In the coming days, the US Senate will vote on whether or not Ben Bernanke will go on to serve as Chairman of the Federal Reserve for another term. Some legislators are skeptical.

Senator Jim Bunning of Kentucky said Tuesday on CNBC that Bernanke’s own staff recommended against bailing out insurer AIG in September 2008 and that he subsequently tried to cover that up. Treasury Secretary Timothy F. Geithner quickly came to Bernanke’s defense, stating that AIG had to be saved in order to prevent a “catastrophic” blow to the American economy. According to Geithner, the goverment’s intervention in the financial market has created a system that is stabler and in a better position to provide the credit needed for a recovery. Evidently, we are to assume that were it not for Washington, even more businesses would be craving loans right now.

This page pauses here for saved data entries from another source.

(* ===== verification/Schema.v ===== *)
(** * Table schemas (src/db/table.go)

    Checking a schema and completing its indexes, the values of a row in the
    order of some columns, and the stored form of a schema. *)

From S2P Require Import Prelude.
From S2P Require Import GoBytes.
From S2P Require Import KVSpec.
From S2P Require Import StmtScanner.
From S2P Require Import Encode.
From S2P Require Import QLNode.
From S2P Require Import Json.
From S2P Require Import Parser.

(** [slices.Index] *)
Fixpoint slices_Index (l : list bytes) (c : bytes) : Z :=
  match l with
  | [] => -1
  | x :: l => if decide (x = c) then 0 else let i := slices_Index l c in if i <? 0 then -1 else i + 1
  end.

(** ** Rows of a table *)

Fixpoint getValues (tdef : TableDef) (rec : Row) (cols : list bytes) : res (list Value + gerror) :=
  match cols with
  | [] => Ok (inl [])
  | c :: cols =>
      v ← row_Get rec c;
      match v with
      | None => Ok (inr ("missing column: %s"%string, [c]))
      | Some v =>
          t ← index (td_Types tdef) (slices_Index (td_Cols tdef) c);
          if negb (v_Type v =? t) then Ok (inr ("bad column type: %s"%string, [c])) else
          vals ← getValues tdef rec cols;
          Ok (match vals with inl vals => inl (v :: vals) | inr e => inr e end)
      end
  end.

Definition nonPrimaryKeyCols (tdef : TableDef) : res (list bytes) :=
  match td_Cols tdef with
  | [] => Ok []
  | _ => pk ← index (td_Indexes tdef) 0; Ok (filter (fun c => slices_Index pk c < 0) (td_Cols tdef))
  end.

(** [slices.Concat(tdef.Indexes[0], nonPrimaryKeyCols(tdef))] *)
Definition row_cols (tdef : TableDef) : res (list bytes) :=
  pk ← index (td_Indexes tdef) 0;
  rest ← nonPrimaryKeyCols tdef;
  Ok (pk ++ rest).

(** Values of the types of some columns, to decode into. *)
Fixpoint blank_values (tdef : TableDef) (cols : list bytes) : res (list Value) :=
  match cols with
  | [] => Ok []
  | c :: cols =>
      t ← index (td_Types tdef) (slices_Index (td_Cols tdef) c);
      vals ← blank_values tdef cols;
      Ok (mkValue t 0 [] :: vals)
  end.

Fixpoint checkTypes_loop (tdef : TableDef) (cols : list bytes) (vals : list Value) : res (option gerror) :=
  match cols, vals with
  | c :: cols, v :: vals =>
      let j := slices_Index (td_Cols tdef) c in
      bad ← (if j <? 0 then Ok true else t ← index (td_Types tdef) j; Ok (negb (t =? v_Type v)));
      if (bad : bool) then Ok (Some ("bad column: %s"%string, [c])) else checkTypes_loop tdef cols vals
  | _, _ => Ok None
  end.

Definition checkTypes (tdef : TableDef) (rec : Row) : res (option gerror) :=
  if negb (len (rec_Cols rec) =? len (rec_Vals rec)) then Ok (Some ("bad record"%string, []))
  else checkTypes_loop tdef (rec_Cols rec) (rec_Vals rec).

(** ** Checking a schema *)

(** The first loop of [checkIndexCols]: the columns seen, or the error. *)
Fixpoint index_cols_loop (cols index : list bytes) (seen : gset bytes) : gset bytes + gerror :=
  match index with
  | [] => inl seen
  | c :: index =>
      if slices_Index cols c <? 0 then inr ("unknown index column: %s"%string, [c])
      else if decide (c ∈ seen) then inr ("duplicate column in index: %s"%string, [c])
      else index_cols_loop cols index ({[c]} ∪ seen)
  end.

Definition checkIndexCols (tdef : TableDef) (idx : list bytes) : res (list bytes + gerror) :=
  if len idx =? 0 then Ok (inr ("empty index"%string, [])) else
  match index_cols_loop (td_Cols tdef) idx ∅ with
  | inr e => Ok (inr e)
  | inl seen =>
      pk ← index (td_Indexes tdef) 0;
      let idx := idx ++ filter (fun c => c ∉ seen) pk in
      _ ← assert (len idx <=? len (td_Cols tdef));
      Ok (inl idx)
  end.

Definition set_Indexes (tdef : TableDef) (indexes : list (list bytes)) : TableDef :=
  mkTableDef (td_Name tdef) (td_Types tdef) (td_Cols tdef) indexes (td_Prefixes tdef).

(** [tdef.Indexes[i] = index] for the [n] indexes from [i]. *)
Fixpoint check_indexes (n : nat) (i : Z) (tdef : TableDef) : res (TableDef * option gerror) :=
  match n with
  | O => Ok (tdef, None)
  | S n =>
      idx ← index (td_Indexes tdef) i;
      r ← checkIndexCols tdef idx;
      match r with
      | inr e => Ok (tdef, Some e)
      | inl idx => check_indexes n (i + 1) (set_Indexes tdef (<[Z.to_nat i := idx]> (td_Indexes tdef)))
      end
  end.

Definition tableDefChecK (tdef : TableDef) : res (TableDef * option gerror) :=
  let bad := bytes_equal (td_Name tdef) [] || (len (td_Cols tdef) =? 0) || (len (td_Indexes tdef) =? 0) in
  let bad := bad || negb (len (td_Cols tdef) =? len (td_Types tdef)) in
  if bad then Ok (tdef, Some ("bad table schema: %s"%string, [td_Name tdef]))
  else check_indexes (length (td_Indexes tdef)) 0 tdef.

(** ** Internal tables *)

Definition TDEF_META : TableDef :=
  mkTableDef (bytes_of "@meta") [TYPE_BYTES; TYPE_BYTES] [bytes_of "key"; bytes_of "val"] [[bytes_of "key"]] [1].
Definition TDEF_TABLE : TableDef :=
  mkTableDef (bytes_of "@table") [TYPE_BYTES; TYPE_BYTES] [bytes_of "name"; bytes_of "def"] [[bytes_of "name"]] [2].

Definition INTERNAL_TABLES : gmap bytes TableDef :=
  <[td_Name TDEF_META := TDEF_META]> {[td_Name TDEF_TABLE := TDEF_TABLE]}.

Definition TABLE_PREFIX_MIN : Z := 100.

(** ** The stored form *)

(** A nil slice is [null]; no list of a stored schema is empty but nil. *)
Definition to_slice {A} (f : A -> json) (l : list A) : json :=
  match l with [] => JNull | _ => JArr (map f l) end.

Definition schema_json (tdef : TableDef) : json :=
  let num n := JNum (print_uint n) in
  JObj [(bytes_of "Name", JStr (td_Name tdef));
        (bytes_of "Types", to_slice num (td_Types tdef));
        (bytes_of "Cols", to_slice JStr (td_Cols tdef));
        (bytes_of "Indexes", to_slice (to_slice JStr) (td_Indexes tdef));
        (bytes_of "Prefixes", to_slice num (td_Prefixes tdef))].

(** [json.Marshal(tdef)] *)
Definition Marshal (tdef : TableDef) : bytes := print (schema_json tdef).

(** Values of a field: [None] is a document of another type. *)
Definition from_str (j : json) : option bytes :=
  match j with JStr s => Some s | JNull => Some [] | _ => None end.
Definition from_uint32 (j : json) : option Z :=
  match j with
  | JNum text => n ← parse_digits 0 text; if n <? 2 ^ 32 then Some n else None
  | JNull => Some 0
  | _ => None
  end.
Definition from_slice {A} (f : json -> option A) (j : json) : option (list A) :=
  match j with JArr items => mapM f items | JNull => Some [] | _ => None end.

Definition set_field (tdef : TableDef) (name : bytes) (j : json) : option TableDef :=
  let '(mkTableDef n t c i p) := tdef in
  if bytes_equal name (bytes_of "Name") then
    match j with JNull => Some tdef | _ => n ← from_str j; Some (mkTableDef n t c i p) end
  else if bytes_equal name (bytes_of "Types") then t ← from_slice from_uint32 j; Some (mkTableDef n t c i p)
  else if bytes_equal name (bytes_of "Cols") then c ← from_slice from_str j; Some (mkTableDef n t c i p)
  else if bytes_equal name (bytes_of "Indexes") then
    i ← from_slice (from_slice from_str) j; Some (mkTableDef n t c i p)
  else if bytes_equal name (bytes_of "Prefixes") then p ← from_slice from_uint32 j; Some (mkTableDef n t c i p)
  else Some tdef.

Fixpoint set_fields (tdef : TableDef) (fields : list (bytes * json)) : option TableDef :=
  match fields with
  | [] => Some tdef
  | (name, j) :: fields => tdef ← set_field tdef name j; set_fields tdef fields
  end.

(** [json.Unmarshal(data, &TableDef{})]; [None] is an error. *)
Definition Unmarshal (data : bytes) : option TableDef :=
  j ← parse data;
  match j with
  | JObj fields => set_fields (mkTableDef [] [] [] [] []) fields
  | JNull => Some (mkTableDef [] [] [] [] [])
  | _ => None
  end.

Example Unmarshal_Marshal_meta : Unmarshal (Marshal TDEF_META) = Some TDEF_META.
Proof. vm_compute. reflexivity. Qed.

House Republican Darrell Issa of California, who has been investigating the AIG bailout, claimed that a whistleblower informed him of “troubling details” of the Fed Chairman’s role in the process. Chris Dodd of Connecticut, a Democrat and Chairman of the Senate Committee on Banking, is having none of it. Bernanke has done “a very good job,” said Dodd on Monday. “And but for his work, we would be in a very different position in this country today.” The senator admitted that it’s “hard to prove a negative,” but didn’t hesitate from warning that “our entire financial system might have collapsed but for [Bernanke’s] leadership.”

Senators from both parties set to confirm Bernanke for a second term credit him with averting a Second Great Depression. His actions, they argue, outweigh what blame he deserves for causing the financial meltdown in the first place. The Fed was in part responsible for the crisis but Bernanke refuses to admit it. According to his supporters however, the American people should be thankful for he could have done much worse.

Senator Bunning has asked Dodd to subpoena emails and other documents that prove him right. Bunning and other committee members have been allowed to review the documents in question at the Federal Reserve already but are bound by confidentiality from revealing their contents. Whether Dodd will oblige before the vote, if at all, remains to be seen.

With about forty senators lined up already to confirm Bernanke, it seems likely that the man will remain in place for another four years to come, in spite of his shared responsibility for today’s recession and regardless of whether or not bailing out AIG and banks was necessary to begin with.